Uni Emirat Arab setuju buka hubungan diplomatik dengan Israel. Bagaimana Arab Saudi?

oleh Tommy K. Rony diperbarui 14 Agu 2020, 20:50 WIB
Diterbitkan 14 Agu 2020, 16:31 WIB
Pangeran Arab Saudi
Putra mahkota Saudi, Mohammed bin Salman. (Foto: Bandar al-Jaloud / Istana Kerajaan Saudi / AFP)

Liputan6.com, Jakarta - Uni Emirat Arab dan Israel resmi mengumumkan hubungan diplomatik antara kedua negara. Kedua negara akan bekerja sama di bidang investasi, turisme, kesehatan, keamanan, dan berbagai sektor lain. 

Pihak AS juga optimistis hubungan ini bisa membawa perdamaian di Timur Tengah. Negara Arab lain diharapkan akan mengikuti jejak Uni Emirat Arab untuk bekerja sama dengan Israel.  

"Ini adalah negara Arab pertama yang menormalisasi hubungan dengan Israel sejak waktu yang lama, 26 tahun sejak Yordania. Kami berharap melihat ada lebih banyak negara yang melakukan hal sama," ujar penasihat senior presiden AS, Jared Kushner, pada konferensi pers di Gedung Putih seperti dikutip Jumat (14/8/2020).

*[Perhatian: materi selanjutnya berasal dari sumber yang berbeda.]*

(* ===== verification/WfSchema.v ===== *)
(** Schemas of the workflow language ([kernel/workflow/src/schema.rs]).

    The functions follow [$ref]s into the definitions of the workflow, so their
    recursion is not bounded by the document: they have a depth of calls
    [fuel], and [None] stands for a recursion deeper than that. *)
From Stdlib Require Import ZArith Lia Ascii Sorted Permutation.
From stdpp Require Import base tactics numbers gmap strings sorting list.
From S2P Require Import Prelude RustString WfJson.

(** [str::strip_prefix] *)
Fixpoint strip_prefix (p s : string) : option string :=
  match p, s with
  | EmptyString, s => Some s
  | String a p, String b s => if Ascii.eqb a b then strip_prefix p s else None
  | String _ _, EmptyString => None
  end.

Section schema.
Context {Number : Type} (number_eqb : Number -> Number -> bool).
Abbreviation Value := (Value Number).

(** [==] on values. *)
Fixpoint value_eqb (v w : Value) : bool :=
  match v, w with
  | VNull, VNull => true
  | VBool b, VBool c => Bool.eqb b c
  | VNumber n, VNumber m => number_eqb n m
  | VString s, VString t => String.eqb s t
  | VArray l, VArray k =>
    (fix go l k := match l, k with
                   | [], [] => true
                   | v :: l, w :: k => value_eqb v w && go l k
                   | _, _ => false
                   end) l k
  | VObject m, VObject n =>
    (fix go m n := match m, n with
                   | [], [] => true
                   | (k, v) :: m, (k', w) :: n => String.eqb k k' && value_eqb v w && go m n
                   | _, _ => false
                   end) m n
  | _, _ => false
  end.

Variable defs : list (string * Value).

Definition resolve_schema (schema : Value) : option Value :=
  match get schema "$ref" ≫= as_str with
  | Some ref_name => name ← strip_prefix "#/defs/" ref_name; map_get name defs
  | None => Some schema
  end.

(** The loop over the segments of [schema_at_path]. *)
Fixpoint descend (current : Value) (path : list string) : option Value :=
  match path with
  | [] => Some current
  | segment :: path =>
    current ← resolve_schema current;
    object ← as_object current;
    properties ← map_get "properties" object ≫= as_object;
    current ← map_get segment properties;
    descend current path
  end.

Definition schema_at_path (schema : Value) (path : list string) : option Value :=
  current ← resolve_schema schema;
  match path with
  | [] => Some current
  | _ => current ← descend current path; resolve_schema current
  end.

Definition schema_enum_values (schema : Value) : option (list string) :=
  resolved ← resolve_schema schema;
  l ← get resolved "enum" ≫= as_array;
  mapM as_str l.

Definition schema_type_names (schema : Value) : list string :=
  match get schema "type" with
  | Some (VString value) => [value]
  | Some (VArray values) => omap as_str values
  | _ => []
  end.

Definition expected_or_empty (v : option Value) : list (string * Value) := default [] (v ≫= as_object).

(** [iter().any] and the loops with an early [return false], of a predicate
    that may run out of depth: the first decided element ends them. *)
Fixpoint any_of {A} (p : A -> option bool) (l : list A) : option bool :=
  match l with
  | [] => Some false
  | x :: l => r ← p x; if r : bool then Some true else any_of p l
  end.
Fixpoint all_of {A} (p : A -> option bool) (l : list A) : option bool :=
  match l with
  | [] => Some true
  | x :: l => r ← p x; if r : bool then all_of p l else Some false
  end.

Fixpoint schema_accepts_null (fuel : nat) (schema : Value) : option bool :=
  match fuel with
  | O => None
  | S fuel =>
    match resolve_schema schema with
    | None => Some false
    | Some resolved =>
      match get resolved "type" with
      | Some (VString name) => Some (String.eqb name "null")
      | Some (VArray items) => Some (existsb (fun item => bool_decide (as_str item = Some "null")) items)
      | _ =>
        any_of (fun keyword =>
            match get resolved keyword ≫= as_array with
            | Some branches => any_of (schema_accepts_null fuel) branches
            | None => Some false
            end) ["anyOf"; "oneOf"]
      end
    end
  end.

(** Two checks of [schemas_compatible] that do not recurse. *)
Definition types_disjoint (actual expected : Value) : bool :=
  let actual_type := schema_type_names actual in
  let expected_type := schema_type_names expected in
  negb (bool_decide (expected_type = [])) && negb (bool_decide (actual_type = []))
  && forallb (fun kind => negb (bool_decide (kind ∈ expected_type))) actual_type.

Definition enum_mismatch (actual expected : Value) : bool :=
  match get expected "enum", get actual "enum" with
  | Some _, Some _ =>
    let expected_enum := default [] (schema_enum_values expected) in
    existsb (fun item => negb (bool_decide (item ∈ expected_enum))) (default [] (schema_enum_values actual))
  | _, _ => false
  end.

Fixpoint schemas_compatible (fuel : nat) (actual expected : Value) : option bool :=
  match fuel with
  | O => None
  | S fuel =>
    match resolve_schema actual, resolve_schema expected with
    | Some actual, Some expected =>
      let expected_type := schema_type_names expected in
      if types_disjoint actual expected then Some false
      else if enum_mismatch actual expected then Some false
      else
        r ← (if bool_decide ("object" ∈ expected_type) then
               let actual_props := expected_or_empty (get actual "properties") in
               let expected_props := expected_or_empty (get expected "properties") in
               all_of (fun required =>
                   match as_str required with
                   | None => Some true
                   | Some required_name =>
                     match map_get required_name actual_props, map_get required_name expected_props with
                     | Some actual_schema, Some expected_schema =>
                       schemas_compatible fuel actual_schema expected_schema
                     | _, _ => Some false
                     end
                   end) (default [] (get expected "required" ≫= as_array))
             else Some true);
        if negb r then Some false
        else if bool_decide ("array" ∈ expected_type) then
          match get actual "items", get expected "items" with
          | Some actual_items, Some expected_items => schemas_compatible fuel actual_items expected_items
          | None, Some _ => Some false
          | _, _ => Some true
          end
        else Some true
    | _, _ => Some false
    end
  end.

(** A computation that may run out of depth, or give no schema. *)
Definition bind2 {A B} (x : option (option A)) (f : A -> option (option B)) : option (option B) :=
  match x with Some (Some a) => f a | Some None => Some None | None => None end.

(** [properties.insert(key, normalize_schema(value)?)] for each key. *)
Fixpoint normalize_entries (norm : Value -> option (option Value)) (m : list (string * Value))
  : option (option (list (string * Value))) :=
  match m with
  | [] => Some (Some [])
  | (k, v) :: m => bind2 (norm v) (fun v => bind2 (normalize_entries norm m) (fun m => Some (Some ((k, v) :: m))))
  end.

Fixpoint normalize_schema (fuel : nat) (schema : Value) : option (option Value) :=
  match fuel with
  | O => None
  | S fuel =>
    match resolve_schema schema with
    | None => Some None
    | Some (VObject m) =>
      bind2 (match map_get "properties" m ≫= as_object with
             | Some properties =>
               bind2 (normalize_entries (normalize_schema fuel) properties)
                 (fun properties => Some (Some (map_insert "properties" (VObject properties) m)))
             | None => Some (Some m)
             end)
        (fun m =>
           match map_get "items" m with
           | Some items => bind2 (normalize_schema fuel items) (fun items => Some (Some (VObject (map_insert "items" items m))))
           | None => Some (Some (VObject m))
           end)
    | Some resolved => Some (Some resolved)
    end
  end.

Definition schemas_equal (fuel : nat) (l r : Value) : option bool :=
  match normalize_schema fuel (default VNull (resolve_schema l)) with
  | None => None
  | Some None => Some false
  | Some (Some l) =>
    match normalize_schema fuel (default VNull (resolve_schema r)) with
    | None => None
    | Some None => Some false
    | Some (Some r) => Some (value_eqb l r)
    end
  end.
End schema.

Pengamat Timur Tengah ternyata tidak kaget dengan normalisasi hubungan Uni Emirat Arab dan Israel. Pasalnya, dua negara itu diam-diam sudah lama bekerja sama. 

"Sudah lama sebenarnya. Ini hanya mengkonfirmasi bahwa Israel sama Uni Emirat Arab telah resmi membuka hubungan diplomatik yang selama ini di bawah tangan secara tersembunyi," ujar cendekiawan Nahdlatul Ulama (NU) Zuhairi Misrawi kepada Liputan6.com, Jumat (14/8/2020). 

Pria yang akrab disapa Gus Mis itu juga menyebut normalisasi antara UEA dan Israel sebagai lelucon. Ia pun menilai ini hanya manuver presiden AS untuk mencari simpati pemilih Muslim di pilpres AS tahun ini.

Namun, ia memprediksi bahwa Arab Saudi bakal ikut berdamai dengan Israel.

"Habis ini akan menyusul Arab Saudi akan berdamai dengan Israel," ujar Gus Mis lewat Twitter. Ketika ditanya negara mana lagi yang ikut damai, ia menyebut calon terkuat memang Arab Saudi dan UEA.

"Arab Saudi, beberapa negara Teluk, yang paling pasti dua negara ini karena mereka menjadi proksinya Amerika di Timur Tengah," jelasnya. 

 

Saksikan Video Pilihan Berikut Ini:

Kebutuhan Ekonomi Timur Tengah

Konpers Presiden AS Donald Trump mengakhiri hubungan AS dan WHO.
Konpers Presiden AS Donald Trump mengakhiri hubungan AS dan WHO. Dok: Gedung Putih

Pengamat Timur Tengah dari Universitas Indonesia, Yon Machmudi, juga ternyata tidak kaget dengan normalisasi. Ia menyebut normalisasi sudah mulai terasa ketika Donald Trump menawarkan kesepakatan damai Deal of the Century. 

Pada proposal damai, Trump menawarkan berbagai benefit investasi untuk mendamaikan Israel-Palestina. Yon Machmudi menilai negara-negara Arab ikut tertarik pada investasi AS dan Israel karena kebutuhan ekonomi.

"Kita ketahui negara Timur Tengah sedang mengalami kebutuhan akan ekspansi investasi. Dan investasi itu dijanjikan dari Israel, maka kemudian atas nama kerja sama ekonomi itu, normalisasi dijalankan," ujar Yon Machmudi. 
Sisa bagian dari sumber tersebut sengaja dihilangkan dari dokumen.